TS: When Victoria Azarenka returns, it'll be as "changed" person in the eyes of some. A new mother, and suddenly (at least at the start) an underdog, she might have the sort of uncommon crowd support that has sometimes eluded her during her career. We can't expect a great deal from her in '17, especially since we really have no idea when, or if, she'll be back in action in the calendar year. It'd be nice to have her back for summer hard courts and the U.S. Open, just to get her set for 2018. Ah, Petra. Thankfully, Kvitova didn't become a tragic offseason story this winter. But she's hardly out of the woods. She's sounding optimistic about her return to the sport, but aside from the tendon/nerve injuries on her racket hand that were (hopefully) adequately surgically repaired, the mental aspect of a quick return from such a traumatic incident (see Monica Seles, whose on-court attack was "less scary," if one would choose to "equate" such things) looms quite possibly larger than in the short/long term than even the physical rehabilitation which won't even begin for three months, with a six-month absence being the "best case" for her return in '17. For now, we're just glad Petra is going to be okay. Hopefully, she'll see fit to take care of herself in order to be better off in ways other than how her fingers heal.

-starting with left circle, and moving to the right-
(1) clockwise from upper left: Angelique Kerber, Serena Williams, Garbine Muguruza
(2) top to bottom: Aga Radwanska, Karolina Pliskova, Simona Halep, Madison Keys
(3) top to bottom: Svetlana Kuznetsova, Maria Sharapova, Caroline Wozniacki, Elina Svitolina, Belinda Bencic, Dasha Gavrilova
(4) top to bottom: Samantha Stosur, Venus Williams, Lucie Safarova, Daria Kasatkina, Carla Suarez-Navarro, Kiki Bertens, Johanna Konta, Katerina Siniakova, Timea Bacsinszky
(5) top to bottom: Genie Bouchard, Anastasija Sevastova, CoCo Vandeweghe, Caroline Garcia, Kristina Mladenovic
(Outside Circles) top corner to bottom: Petra Kvitova, Victoria Azarenka

GW: I'm really using this section differently forom Todd: it's for players I like who maybe fly under the radar, usually with a disgusting amount of talent.

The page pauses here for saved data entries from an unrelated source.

(* ===== verification/Yggctl.v ===== *)
(** * Yggctl: the command-line client of the admin socket
    (yggd/yggctl/main.go, cmd_line_env.go, DataUnit of ygglib/admin/admin.go)

    The endpoint is found, one request is sent, and the answer is printed as a
    table.  A panic is caught by [run], which prints the log.  The parsers of
    flags, URLs, HJSON and floats, the texts of JSON values and durations, and
    the connection are parameters. *)

From Stdlib Require Import Ascii Floats.SpecFloat.
From S2P Require Import Prelude GoStd Json Config Autopeer AdminHandlers Admin Daemon.

(** ** Numbers as text *)

(** The nearest integer to [a / b], the even one when there are two. *)
Definition round_half_even (a b : Z) : Z :=
  let q := a / b in
  let r := 2 * (a mod b) in
  if r <? b then q else if b <? r then q + 1 else if Z.even q then q else q + 1.

(** %.1f and the like, of the fraction [num / den]. *)
Definition pad_zeros (n : nat) (l : chars) : chars := repeat "0"%char (n - length l) ++ l.
Definition format_fixed (decimals : nat) (num den : Z) : string :=
  let v := round_half_even (num * 10 ^ Z.of_nat decimals) den in
  let p := 10 ^ Z.of_nat decimals in
  String.append (format_uint (v / p)) (String.append "." (of_chars (pad_zeros decimals (to_chars (format_uint (v mod p)))))).
Definition format_float (decimals : nat) (f : float64) : string :=
  match f with
  | S754_finite s m e =>
      String.append (if s then "-" else "")
        (if 0 <=? e then format_fixed decimals (Z.pos m * 2 ^ e) 1 else format_fixed decimals (Z.pos m) (2 ^ (- e)))
  | S754_zero s => String.append (if s then "-" else "") (format_fixed decimals 0 1)
  | S754_infinity s => if s then "-Inf" else "+Inf"
  | S754_nan => "NaN"
  end.

(** DataUnit.String *)
Fixpoint div_1024 (n : nat) (f : float64) : float64 := match n with O => f | S n => div_1024 n (f_div f (of_Z 1024)) end.
Definition DataUnit_String (d : Z) : string :=
  if 1024 * 1024 * 1024 * 1024 <=? d then String.append (format_float 1 (div_1024 4 (of_Z d))) "TB"
  else if 1024 * 1024 * 1024 <=? d then String.append (format_float 1 (div_1024 3 (of_Z d))) "GB"
  else if 1024 * 1024 <=? d then String.append (format_float 1 (div_1024 2 (of_Z d))) "MB"
  else if 100 <=? d then String.append (format_float 1 (div_1024 1 (of_Z d))) "KB"
  else String.append (format_int d) "B".
Example DataUnit_1 : map DataUnit_String [99; 100; 1536; 5 * 1024 * 1024; 2 ^ 40 + 2 ^ 36] = ["99B"; "0.1KB"; "1.5KB"; "5.0MB"; "1.1TB"]%string.
Proof. vm_compute. reflexivity. Qed.

(** Duration.Round *)
Definition second : Z := 1000000000.
Definition Duration_Round (d m : Z) : Z :=
  if m <=? 0 then d
  else
    let r := Z.rem d m in
    if d <? 0 then
      let r := - r in
      if u64 (r + r) <? m then d + r
      else let d1 := i64 (d - m + r) in if d1 <? d then d1 else - 2 ^ 63
    else
      if u64 (r + r) <? m then d - r
      else let d1 := i64 (d + m - r) in if d <? d1 then d1 else 2 ^ 63 - 1.

(** ** Values of the answers

    A struct is the list of its fields by their JSON names, the last one stored
    first; what is absent is the zero value. *)

Inductive ftype := TString | TBool | TUint (bits : Z) | TInt | TFloat | TSlice (t : ftype) | TStruct (fields : list (string * ftype)).
Inductive value := VString (s : string) | VBool (b : bool) | VInt (z : Z) | VFloat (f : float64) | VSlice (l : list value) | VStruct (kvs : list (string * value)).

Definition zero (t : ftype) : value :=
  match t with
  | TString => VString EmptyString | TBool => VBool false | TUint _ | TInt => VInt 0 | TFloat => VFloat (S754_zero false)
  | TSlice _ => VSlice [] | TStruct _ => VStruct []
  end.

Definition lookup_value (n : string) (v : value) : option value :=
  match v with VStruct kvs => snd <$> find (fun kv => bool_decide (kv.1 = n)) kvs | _ => None end.
Definition get_string (n : string) (v : value) : string := match lookup_value n v with Some (VString s) => s | _ => EmptyString end.
Definition get_bool (n : string) (v : value) : bool := match lookup_value n v with Some (VBool b) => b | _ => false end.
Definition get_int (n : string) (v : value) : Z := match lookup_value n v with Some (VInt z) => z | _ => 0 end.
Definition get_float (n : string) (v : value) : float64 := match lookup_value n v with Some (VFloat f) => f | _ => S754_zero false end.
Definition get_slice (n : string) (v : value) : list value := match lookup_value n v with Some (VSlice l) => l | _ => [] end.

Section Decode.
Context (ParseFloat : string -> option float64).

(** Storing a value in a field that holds the zero value. *)
Fixpoint decode (t : ftype) (j : json) : option value :=
  match t with
  | TString => match j with Null => Some (VString EmptyString) | Str s => Some (VString s) | _ => None end
  | TBool => match j with Null => Some (VBool false) | Bool b => Some (VBool b) | _ => None end
  | TUint bits => match j with Null => Some (VInt 0) | Num lit => VInt <$> ParseUint bits lit | _ => None end
  | TInt => match j with Null => Some (VInt 0) | Num lit => VInt <$> Atoi lit | _ => None end
  | TFloat => match j with Null => Some (VFloat (S754_zero false)) | Num lit => VFloat <$> ParseFloat lit | _ => None end
  | TSlice t => match j with Null => Some (VSlice []) | Arr l => VSlice <$> mapM (decode t) l | _ => None end
  | TStruct fields =>
      let fields := map (fun nt => let '(n, t) := nt in
        (n, fun j (kvs : list (string * value)) =>
              match j, t with
              | Null, TSlice _ => Some ((n, VSlice []) :: kvs)
              | Null, _ => Some kvs
              | _, _ => (fun v => (n, v) :: kvs) <$> decode t j
              end)) fields in
      match unmarshal false fields j [] with
      | (kvs, true) => Some (VStruct kvs)
      | (_, false) => None
      end
  end.
End Decode.

(** ** The endpoint *)

(** What the flags and the arguments that follow them are parsed into. *)
Record CmdLineEnv := mkCmdLineEnv { args : list string; endpoint : string; server : string; injson : bool; borders : bool; ver : bool }.

(** The answers of the system and of the libraries. *)
Class System := {
  default_config_file : option bytes;                     (* os.ReadFile *)
  defaults : Defaults;
  UTF16_Bytes : bytes -> option bytes;
  hjson_map : bytes -> option (gmap string json);
  URL_Parse : string -> option URL;
  URL_String : URL -> string;
  connects : string -> string -> bool;                    (* net.Dial *)
  JSON_ParseFloat : string -> option float64;
  Duration_String : Z -> string;
  range_infos : list (string * json) -> list (string * json)   (* the order of a map range *)
}.

Section Client.
Context {Y : System}.

Definition string_of (dat : gmap string json) (key default : string) : string :=
  match dat !! key with Some (Str s) => s | _ => default end.

Definition bom (cfg : bytes) : bool :=
  (* cfg[0:2] reads into the capacity of a shorter file, which is zero *)
  bool_decide (take 2 (cfg ++ [0; 0]) ∈ [[0xff; 0xfe]; [0xfe; 0xff]]).

(** [None]: it panics. *)
Definition setEndpoint (c : CmdLineEnv) : option CmdLineEnv :=
  let with_endpoint e := mkCmdLineEnv (args c) e (server c) (injson c) (borders c) (ver c) in
  if bool_decide (server c = endpoint c) then
    match default_config_file with
    | None => Some c
    | Some cfg =>
        match (if bom cfg then UTF16_Bytes cfg else Some cfg) with
        | None => None
        | Some cfg =>
            match hjson_map cfg with
            | None => None
            | Some dat =>
                let adminListen := string_of dat "AdminListen" (DefaultAdminListen defaults) in
                let tunType := string_of dat "TunType" "native" in
                let ifName := string_of dat "IfName" (DefaultIfName defaults) in
                let ep := EffectiveAdminListenFor (DefaultAdminListen defaults) adminListen tunType ifName in
                if negb (bool_decide (ep = "none"%string)) && negb (bool_decide (ep = EmptyString)) then Some (with_endpoint ep) else Some c
            end
        end
    end
  else Some (with_endpoint (server c)).
(** How [run] connects: [Crash] when it panics. *)
Inductive attempt := Crash | Connect (network address : string).

(** endpoint[7:] *)
Definition drop_7 (s : string) : option string :=
  if (7 <=? length (to_chars s))%nat then Some (of_chars (drop 7 (to_chars s))) else None.

Definition connect (endpoint : string) : attempt :=
  match URL_Parse endpoint with
  | Some u =>
      if bool_decide (ToLower (Scheme u) = "unix"%string) then
        match drop_7 endpoint with None => Crash | Some path => Connect "unix" path end
      else if bool_decide (ToLower (Scheme u) = "tcp"%string) then Connect "tcp" (Host u)
      else Crash                                             (* protocol not supported *)
  | None => Crash                                            (* the URL is nil, and its host is logged *)
  end.

(** ** The request *)

(** The map is written in the order of the arguments. *)
Fixpoint parse_args (l : list string) (m : gmap string string) : gmap string string :=
  match l with
  | [] => m
  | a :: l => match Cut a "=" with
              | (key, v, true) => parse_args l (<[key := v]> m)
              | (_, _, false) => parse_args l m              (* ignored *)
              end
  end.
Definition request_name (l : list string) : string :=
  match l with [] => EmptyString | a :: _ => if HasPrefix a "-" then EmptyString else a end.
Definition request_args (l : list string) : gmap string string := parse_args (tail l) ∅.

(** The JSON of a request and of a response. *)
Definition request_json (r : AdminSocketRequest) : json :=
  Obj ([("request"%string, Str (Name r))] ++
       match Arguments r with None => [] | Some j => [("arguments"%string, j)] end ++
       (if KeepAlive r then [("keepalive"%string, Bool true)] else [])).
Definition response_json (r : AdminSocketResponse) : json :=
  Obj ([("status"%string, Str (Status r))] ++ omit_string "error" (Error r) ++
       [("request"%string, request_json (Request r)); ("response"%string, default Null (Response r))]).
Definition sent (c : CmdLineEnv) : AdminSocketRequest :=
  mkRequest (request_name (args c)) (Some (of_map Str (request_args (args c)))) false.

Definition response_fields : list (field AdminSocketResponse) := [
  string_field "status" (fun s r => mkResponse s (Error r) (Request r) (Response r));
  string_field "error" (fun s r => mkResponse (Status r) s (Request r) (Response r));
  ("request"%string, fun j r => match unmarshal false request_fields j (Request r) with
                                | (q, true) => Some (mkResponse (Status r) (Error r) q (Response r))
                                | (_, false) => None
                                end);
  raw_field "response" (fun j r => mkResponse (Status r) (Error r) (Request r) (Some j))
].
Definition no_response : AdminSocketResponse := mkResponse EmptyString EmptyString (mkRequest EmptyString None false) None.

Count out Stosur at your peril. The only player not named Williams to have won a slam in all three disciplines amongst active (singles) players, Sam will always provide four sensational and eight abysmal results a year. And why is another slam run so far fetched? If she can get her forehand and serve working who can't she beat? I do expect her to step back and focus on doubles soon. But, for me, most of these players have one last slam run in them. It's got to be at Roland Garros for Sam. Suarez-Navarro is always giving Kuznetsova a run in the, "no, I’m more unpredictable" game. But as a connoisseur of the one-handed backhand I can't leave out the best user of it. As for Kiki Bertens, why not? Her smile and ability to fly under the radar make for an interesting combo. I think she goes to another slam quarter and stays in the Top 15.

“The first time you win, nobody picks you,” Venus said this past season. “The last time you win, nobody picks you. You’ve got to pick yourself.” My quote of the year. It applies to the younger generation coming through, and also to the players such as Kvitova, Stosur and even Jankovic. Those who may just have one more run left.

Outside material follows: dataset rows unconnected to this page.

(* ===== verification/Web.v ===== *)
(** * Web: the node in the browser (web/main.go)

    The functions that the page calls.  Lists and messages are parsed as the code
    does; making and closing a node records what is opened and closed; the
    sections under the mutex and the steps between them of the functions that
    share the node are a transition system.  The page, HTTP, the IRC library and
    the components of the node are parameters: whether a call succeeds is an
    outcome. *)

From Stdlib Require Import Ascii.
From S2P Require Import Prelude GoStd Json Fetcher Autopeer.

(** ** Lists and headers *)

Definition is_separator (c : ascii) : bool :=
  bool_decide (c = ","%char) || bool_decide (c = " "%char) || bool_decide (c = "009"%char) || bool_decide (c = "010"%char) || bool_decide (c = "013"%char).

(** strings.FieldsFunc: the runs of the other characters, [acc] reversed. *)
Fixpoint fields_func (p : ascii -> bool) (l acc : chars) : list chars :=
  match l with
  | [] => match acc with [] => [] | _ => [rev acc] end
  | c :: l => if p c then match acc with [] => fields_func p l [] | _ => rev acc :: fields_func p l [] end
              else fields_func p l (c :: acc)
  end.
Definition splitList (raw : string) : list string :=
  base.filter (fun f => f <> EmptyString) (map (fun f => TrimSpace (of_chars f)) (fields_func is_separator (to_chars raw) [])).

(** The headers that are added, in order; [None] for a line without a colon. *)
Fixpoint header_lines (lines : list string) : option (list (string * string)) :=
  match lines with
  | [] => Some []
  | line :: lines =>
      let line := TrimSpace line in
      if bool_decide (line = EmptyString) then header_lines lines
      else match Cut line ":" with
           | (name, value, true) => hs ← header_lines lines; Some ((TrimSpace name, TrimSpace value) :: hs)
           | (_, _, false) => None
           end
  end.
Definition applyHeaders (raw : string) : option (list (string * string)) := header_lines (Split raw "010").

Definition makeSet (values : list string) : gset string :=
  fold_left (fun set value => let value := ToLower (TrimSpace value) in if bool_decide (value = EmptyString) then set else {[value]} ∪ set) values ∅.

Section Eligible.
Context (url_Parse : string -> option URL).

Definition countEndpoint (schemeSet : gset string) (e : Endpoint) : bool :=
  let scheme := ToLower (TrimSpace (ep_Protocol e)) in
  let scheme := if bool_decide (scheme = EmptyString)
                then match url_Parse (ep_URL e) with Some u => ToLower (Scheme u) | None => scheme end else scheme in
  if (0 <? size schemeSet)%nat && negb (bool_decide (scheme ∈ schemeSet)) then false
  else negb (bool_decide (TrimSpace (ep_URL e) = EmptyString)).
Definition countPeer (countrySet schemeSet : gset string) (count : nat) (p : Peer) : nat :=
  if (0 <? size countrySet)%nat && negb (bool_decide (ToLower (TrimSpace (p_Country p)) ∈ countrySet)) then count
  else fold_left (fun count e => if countEndpoint schemeSet e then S count else count) (p_Endpoints p) count.
Definition countEligibleAutoPeerEndpoints (peers : list Peer) (countries schemes : list string) : nat :=
  fold_left (countPeer (makeSet countries) (makeSet schemes)) peers 0%nat.
End Eligible.

(** The configuration that startAutoPeer gives to the manager, in nanoseconds. *)
Definition autopeer_config (Countries TransportSchemes : string) : ManagerConfig :=
  mkConfig 10000000000 1 1 (splitList Countries) (splitList TransportSchemes).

Siniakova doesn't belong here this year, but I want you guys to mark the name. I saw her play live with Vesely and she was the impressive one. She moves alright but, mainly, she hits the ball hard and has a lot of variety. I'm calling her rise this season, but she will be the fashionable pick in 2018. Bacsinszky will give us more of the same, especially when we're not looking. Another slam quarter probably in Paris beckons and another Top 15 year. Same for Konta. She may regress a little, but I want to see if she can back up an excellent ‘freshman’ year.

GW: I flew with Garcia last year and I’ll hold, not sell. I think CoCo is really a terrific doubles player, but only ever a dark horse in singles. I hope I'm proved wrong, but we'll see. Bouchard is such an unknown quantity. With her, all is not right in Whoville. If she can sort out everything that's going on, find her serve and forehand again, she could make a slam final. Or she could implode and fade into oblivion. I think she'll have a mixed season that leans towards the positive. And she will win three matches at one of the slams. Why not Wimbledon? As for Sevastosa, I want a season where she proves it. I think she wins two titles and sits between 25-30 throughout the season with a big drop in September, of course.

GW: What more is there to be said about either? Let's wait and see when they're back. I reiterate, for the umpteenth time, Kvitova will win five Wimbledon titles in her career. I refuse to take back that prediction. I also believe Azarenka has, and watch the deliberate plural here, slams left in her.

TS: Well, that should do it. (Though you'll be back with a little more at the end of this post.) Another Volley in the books. Good luck!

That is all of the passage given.